— TASK STATEMENT —
Copying exactly, give the lines in the material below from the one with "each missing directory;" to the one with "match files !! here with", ends included, and nothing besides.

— GIVEN RECORDS —

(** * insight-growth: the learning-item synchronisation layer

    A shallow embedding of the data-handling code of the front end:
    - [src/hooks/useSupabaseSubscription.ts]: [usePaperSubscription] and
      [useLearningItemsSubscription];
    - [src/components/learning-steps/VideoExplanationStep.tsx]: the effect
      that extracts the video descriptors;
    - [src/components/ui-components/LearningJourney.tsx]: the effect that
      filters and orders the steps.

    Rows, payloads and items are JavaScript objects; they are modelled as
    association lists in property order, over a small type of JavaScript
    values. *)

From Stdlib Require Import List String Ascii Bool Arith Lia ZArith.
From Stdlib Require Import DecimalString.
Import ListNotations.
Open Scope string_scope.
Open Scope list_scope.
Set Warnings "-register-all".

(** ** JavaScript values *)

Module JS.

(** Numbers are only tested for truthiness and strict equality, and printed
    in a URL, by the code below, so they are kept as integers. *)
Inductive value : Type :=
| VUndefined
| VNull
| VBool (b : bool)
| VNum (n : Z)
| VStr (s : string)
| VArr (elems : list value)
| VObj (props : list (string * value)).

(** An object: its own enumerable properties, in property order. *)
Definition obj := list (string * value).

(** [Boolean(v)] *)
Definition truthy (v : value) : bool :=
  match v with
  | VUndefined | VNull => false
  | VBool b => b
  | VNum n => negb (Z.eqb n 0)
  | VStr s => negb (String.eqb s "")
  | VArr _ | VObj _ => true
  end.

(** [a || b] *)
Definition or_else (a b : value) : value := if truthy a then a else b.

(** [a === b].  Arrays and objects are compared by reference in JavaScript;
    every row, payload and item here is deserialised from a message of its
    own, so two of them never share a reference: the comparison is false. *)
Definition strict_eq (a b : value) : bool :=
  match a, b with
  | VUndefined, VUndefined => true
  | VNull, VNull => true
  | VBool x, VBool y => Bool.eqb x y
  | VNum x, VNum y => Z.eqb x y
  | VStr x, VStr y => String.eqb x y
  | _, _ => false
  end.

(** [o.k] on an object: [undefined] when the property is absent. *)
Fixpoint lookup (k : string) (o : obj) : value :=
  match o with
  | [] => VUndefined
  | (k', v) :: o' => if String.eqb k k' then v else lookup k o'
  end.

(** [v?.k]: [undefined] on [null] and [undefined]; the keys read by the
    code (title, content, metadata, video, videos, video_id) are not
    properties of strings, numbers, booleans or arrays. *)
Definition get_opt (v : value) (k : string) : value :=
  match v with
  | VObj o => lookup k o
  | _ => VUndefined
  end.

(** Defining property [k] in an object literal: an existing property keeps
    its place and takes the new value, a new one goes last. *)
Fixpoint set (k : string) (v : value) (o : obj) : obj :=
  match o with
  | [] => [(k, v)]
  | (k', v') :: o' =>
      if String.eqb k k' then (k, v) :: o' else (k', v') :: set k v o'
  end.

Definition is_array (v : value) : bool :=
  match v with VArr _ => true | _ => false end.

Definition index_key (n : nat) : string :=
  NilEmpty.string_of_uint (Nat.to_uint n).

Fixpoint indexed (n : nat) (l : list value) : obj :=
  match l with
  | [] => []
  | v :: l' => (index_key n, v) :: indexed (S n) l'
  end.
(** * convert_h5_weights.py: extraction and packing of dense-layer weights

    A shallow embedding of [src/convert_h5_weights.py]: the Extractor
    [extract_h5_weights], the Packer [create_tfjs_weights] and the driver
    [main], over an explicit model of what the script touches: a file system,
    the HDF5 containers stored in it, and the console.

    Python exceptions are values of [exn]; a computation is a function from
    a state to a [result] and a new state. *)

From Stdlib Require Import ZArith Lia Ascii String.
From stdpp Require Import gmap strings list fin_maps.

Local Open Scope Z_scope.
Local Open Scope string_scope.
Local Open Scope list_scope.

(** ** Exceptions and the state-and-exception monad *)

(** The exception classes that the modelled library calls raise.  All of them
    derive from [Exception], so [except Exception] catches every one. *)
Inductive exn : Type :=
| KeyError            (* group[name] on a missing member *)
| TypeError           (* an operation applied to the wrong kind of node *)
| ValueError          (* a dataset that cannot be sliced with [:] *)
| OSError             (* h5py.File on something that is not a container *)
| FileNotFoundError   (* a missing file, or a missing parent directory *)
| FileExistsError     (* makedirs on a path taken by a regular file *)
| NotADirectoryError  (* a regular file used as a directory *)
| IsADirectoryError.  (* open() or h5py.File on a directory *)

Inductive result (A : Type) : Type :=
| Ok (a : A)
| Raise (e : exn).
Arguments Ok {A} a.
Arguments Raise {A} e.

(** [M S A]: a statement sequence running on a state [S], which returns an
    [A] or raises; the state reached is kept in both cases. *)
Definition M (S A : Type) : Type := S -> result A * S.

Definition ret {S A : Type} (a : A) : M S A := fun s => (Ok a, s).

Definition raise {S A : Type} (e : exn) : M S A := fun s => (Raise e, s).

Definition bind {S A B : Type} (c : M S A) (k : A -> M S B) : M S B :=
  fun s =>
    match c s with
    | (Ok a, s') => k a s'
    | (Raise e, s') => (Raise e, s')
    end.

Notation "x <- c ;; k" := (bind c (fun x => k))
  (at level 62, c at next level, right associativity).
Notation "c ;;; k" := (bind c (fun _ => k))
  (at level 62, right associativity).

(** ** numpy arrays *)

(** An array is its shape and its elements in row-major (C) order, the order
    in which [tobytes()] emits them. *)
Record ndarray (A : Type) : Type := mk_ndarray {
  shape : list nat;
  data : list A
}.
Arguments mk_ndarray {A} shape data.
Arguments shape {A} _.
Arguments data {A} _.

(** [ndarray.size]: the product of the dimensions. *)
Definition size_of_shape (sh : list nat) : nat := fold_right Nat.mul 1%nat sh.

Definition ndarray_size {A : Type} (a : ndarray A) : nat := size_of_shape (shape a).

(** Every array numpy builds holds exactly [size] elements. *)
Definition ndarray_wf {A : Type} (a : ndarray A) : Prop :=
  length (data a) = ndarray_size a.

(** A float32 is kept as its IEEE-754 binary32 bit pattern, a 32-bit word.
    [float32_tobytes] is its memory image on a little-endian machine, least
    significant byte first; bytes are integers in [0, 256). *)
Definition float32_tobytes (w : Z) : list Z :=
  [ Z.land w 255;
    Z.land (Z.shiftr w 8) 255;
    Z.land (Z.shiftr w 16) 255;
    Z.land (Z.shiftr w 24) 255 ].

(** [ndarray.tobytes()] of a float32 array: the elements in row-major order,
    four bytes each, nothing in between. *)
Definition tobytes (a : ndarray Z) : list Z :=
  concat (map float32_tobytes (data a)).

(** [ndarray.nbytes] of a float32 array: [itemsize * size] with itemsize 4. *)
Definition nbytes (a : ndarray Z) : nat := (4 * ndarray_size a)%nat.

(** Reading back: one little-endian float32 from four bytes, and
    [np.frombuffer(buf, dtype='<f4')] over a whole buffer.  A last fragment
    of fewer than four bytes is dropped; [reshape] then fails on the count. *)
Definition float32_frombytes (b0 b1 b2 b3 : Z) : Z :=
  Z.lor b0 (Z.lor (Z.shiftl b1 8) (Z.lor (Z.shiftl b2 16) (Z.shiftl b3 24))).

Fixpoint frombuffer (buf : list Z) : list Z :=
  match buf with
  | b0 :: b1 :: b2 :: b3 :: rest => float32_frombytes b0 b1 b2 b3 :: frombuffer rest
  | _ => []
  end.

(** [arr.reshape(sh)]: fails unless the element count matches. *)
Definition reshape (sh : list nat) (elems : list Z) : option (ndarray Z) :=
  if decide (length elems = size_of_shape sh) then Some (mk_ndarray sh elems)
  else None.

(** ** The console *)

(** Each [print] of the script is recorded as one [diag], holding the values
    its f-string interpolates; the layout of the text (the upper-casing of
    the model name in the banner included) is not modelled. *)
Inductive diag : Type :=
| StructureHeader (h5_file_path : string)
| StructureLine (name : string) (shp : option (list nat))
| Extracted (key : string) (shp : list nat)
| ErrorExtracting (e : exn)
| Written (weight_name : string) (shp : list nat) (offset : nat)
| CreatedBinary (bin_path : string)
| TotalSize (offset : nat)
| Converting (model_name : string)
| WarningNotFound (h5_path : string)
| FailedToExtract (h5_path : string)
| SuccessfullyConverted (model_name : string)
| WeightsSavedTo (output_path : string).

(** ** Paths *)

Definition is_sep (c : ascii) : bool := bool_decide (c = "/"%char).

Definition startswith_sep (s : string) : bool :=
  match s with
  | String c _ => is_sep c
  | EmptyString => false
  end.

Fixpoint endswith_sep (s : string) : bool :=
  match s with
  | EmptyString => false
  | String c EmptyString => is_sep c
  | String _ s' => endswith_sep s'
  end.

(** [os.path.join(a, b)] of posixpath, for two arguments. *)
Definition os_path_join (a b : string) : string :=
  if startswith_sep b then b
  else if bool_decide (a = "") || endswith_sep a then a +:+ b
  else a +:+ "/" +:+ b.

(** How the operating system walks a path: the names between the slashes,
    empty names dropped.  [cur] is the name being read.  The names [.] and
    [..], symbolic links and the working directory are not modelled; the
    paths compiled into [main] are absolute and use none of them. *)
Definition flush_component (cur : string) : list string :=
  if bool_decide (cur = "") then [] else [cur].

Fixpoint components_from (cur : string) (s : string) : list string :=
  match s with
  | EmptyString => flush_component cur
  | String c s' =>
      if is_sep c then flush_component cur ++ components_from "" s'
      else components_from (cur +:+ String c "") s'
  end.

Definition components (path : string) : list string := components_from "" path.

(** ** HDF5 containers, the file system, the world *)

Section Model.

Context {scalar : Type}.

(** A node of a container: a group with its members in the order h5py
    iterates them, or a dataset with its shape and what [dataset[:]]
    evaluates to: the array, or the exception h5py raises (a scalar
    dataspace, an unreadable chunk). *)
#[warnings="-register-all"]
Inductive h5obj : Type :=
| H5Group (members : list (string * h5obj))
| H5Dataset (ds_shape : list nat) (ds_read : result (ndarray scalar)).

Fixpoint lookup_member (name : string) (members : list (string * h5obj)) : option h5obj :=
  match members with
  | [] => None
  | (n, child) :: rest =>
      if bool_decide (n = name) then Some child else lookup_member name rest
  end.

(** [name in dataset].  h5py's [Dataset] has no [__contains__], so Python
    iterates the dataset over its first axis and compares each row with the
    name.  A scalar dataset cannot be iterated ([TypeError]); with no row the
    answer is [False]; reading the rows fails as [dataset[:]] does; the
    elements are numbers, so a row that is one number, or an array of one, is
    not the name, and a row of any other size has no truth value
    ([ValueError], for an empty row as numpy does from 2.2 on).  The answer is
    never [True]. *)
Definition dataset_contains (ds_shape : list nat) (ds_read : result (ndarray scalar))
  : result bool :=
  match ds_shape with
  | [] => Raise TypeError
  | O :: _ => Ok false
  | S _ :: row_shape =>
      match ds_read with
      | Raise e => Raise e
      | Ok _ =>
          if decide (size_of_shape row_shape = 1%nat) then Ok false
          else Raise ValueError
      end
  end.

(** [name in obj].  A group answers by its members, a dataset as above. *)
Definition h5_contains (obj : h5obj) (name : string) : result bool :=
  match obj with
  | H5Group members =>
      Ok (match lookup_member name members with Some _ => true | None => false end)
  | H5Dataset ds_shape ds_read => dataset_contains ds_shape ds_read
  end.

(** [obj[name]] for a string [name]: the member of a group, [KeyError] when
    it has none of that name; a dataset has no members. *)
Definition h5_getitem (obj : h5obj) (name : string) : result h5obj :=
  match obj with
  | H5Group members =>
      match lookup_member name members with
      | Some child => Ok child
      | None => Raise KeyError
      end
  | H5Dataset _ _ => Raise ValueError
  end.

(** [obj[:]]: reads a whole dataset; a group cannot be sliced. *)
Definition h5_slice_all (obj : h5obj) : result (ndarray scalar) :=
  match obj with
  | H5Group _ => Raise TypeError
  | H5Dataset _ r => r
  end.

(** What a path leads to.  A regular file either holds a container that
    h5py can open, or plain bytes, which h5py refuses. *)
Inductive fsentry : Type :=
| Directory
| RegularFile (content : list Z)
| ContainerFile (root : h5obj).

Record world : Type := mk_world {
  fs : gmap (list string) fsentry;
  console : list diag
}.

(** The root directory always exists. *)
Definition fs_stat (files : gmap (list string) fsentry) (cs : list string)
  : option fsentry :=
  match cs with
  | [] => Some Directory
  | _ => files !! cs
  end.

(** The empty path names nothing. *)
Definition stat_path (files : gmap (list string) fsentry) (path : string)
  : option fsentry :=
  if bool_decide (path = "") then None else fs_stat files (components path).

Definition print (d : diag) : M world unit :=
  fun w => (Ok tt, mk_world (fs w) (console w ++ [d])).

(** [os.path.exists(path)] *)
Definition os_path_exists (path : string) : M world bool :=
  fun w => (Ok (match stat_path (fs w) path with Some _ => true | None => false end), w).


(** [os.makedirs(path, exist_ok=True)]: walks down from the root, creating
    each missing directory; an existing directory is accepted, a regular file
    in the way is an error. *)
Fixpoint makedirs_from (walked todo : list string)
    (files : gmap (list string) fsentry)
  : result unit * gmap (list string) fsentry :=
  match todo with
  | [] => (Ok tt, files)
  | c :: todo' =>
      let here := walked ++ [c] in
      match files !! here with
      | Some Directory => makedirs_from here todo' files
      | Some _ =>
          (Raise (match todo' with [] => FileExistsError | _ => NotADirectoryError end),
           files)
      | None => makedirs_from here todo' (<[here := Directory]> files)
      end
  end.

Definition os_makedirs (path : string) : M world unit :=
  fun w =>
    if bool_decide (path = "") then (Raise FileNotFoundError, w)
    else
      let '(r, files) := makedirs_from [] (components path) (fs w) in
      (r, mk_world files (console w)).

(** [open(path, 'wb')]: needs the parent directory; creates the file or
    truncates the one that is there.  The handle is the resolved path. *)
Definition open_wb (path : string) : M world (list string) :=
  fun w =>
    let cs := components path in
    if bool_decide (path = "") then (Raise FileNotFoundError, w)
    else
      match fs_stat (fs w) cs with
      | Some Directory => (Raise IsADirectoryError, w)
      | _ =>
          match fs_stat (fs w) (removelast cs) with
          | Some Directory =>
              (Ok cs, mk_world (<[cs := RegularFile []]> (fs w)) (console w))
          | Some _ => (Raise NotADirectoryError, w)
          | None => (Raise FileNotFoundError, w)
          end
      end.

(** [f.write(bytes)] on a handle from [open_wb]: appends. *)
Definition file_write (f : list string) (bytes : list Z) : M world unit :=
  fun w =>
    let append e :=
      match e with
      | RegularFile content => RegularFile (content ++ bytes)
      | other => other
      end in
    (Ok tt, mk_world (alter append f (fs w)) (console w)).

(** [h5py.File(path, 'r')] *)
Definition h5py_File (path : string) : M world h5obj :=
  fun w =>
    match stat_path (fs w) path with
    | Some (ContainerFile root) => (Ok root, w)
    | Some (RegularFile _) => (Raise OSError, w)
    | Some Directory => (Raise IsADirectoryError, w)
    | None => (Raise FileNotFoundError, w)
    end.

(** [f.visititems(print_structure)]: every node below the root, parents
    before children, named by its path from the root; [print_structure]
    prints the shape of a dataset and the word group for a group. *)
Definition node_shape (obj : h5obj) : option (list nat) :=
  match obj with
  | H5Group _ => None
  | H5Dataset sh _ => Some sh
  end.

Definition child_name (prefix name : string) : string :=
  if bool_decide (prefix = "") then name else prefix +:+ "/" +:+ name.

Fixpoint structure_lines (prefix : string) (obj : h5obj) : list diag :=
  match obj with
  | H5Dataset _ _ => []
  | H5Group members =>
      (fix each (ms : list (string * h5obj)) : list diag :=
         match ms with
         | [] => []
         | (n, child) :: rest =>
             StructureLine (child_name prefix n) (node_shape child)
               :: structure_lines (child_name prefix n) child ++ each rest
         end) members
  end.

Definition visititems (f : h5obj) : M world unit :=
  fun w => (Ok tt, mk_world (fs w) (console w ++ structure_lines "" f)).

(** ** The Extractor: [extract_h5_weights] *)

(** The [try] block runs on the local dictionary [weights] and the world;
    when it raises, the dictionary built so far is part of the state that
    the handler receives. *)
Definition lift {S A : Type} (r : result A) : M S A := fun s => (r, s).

— EXERCISE SOLUTION —
    each missing directory; an existing directory is accepted, a regular file
    in the way is an error. *)
Fixpoint makedirs_from (walked todo : list string)
    (files : gmap (list string) fsentry)
  : result unit * gmap (list string) fsentry :=
  match todo with
  | [] => (Ok tt, files)
  | c :: todo' =>
      let here := walked ++ [c] in
      match files !! here with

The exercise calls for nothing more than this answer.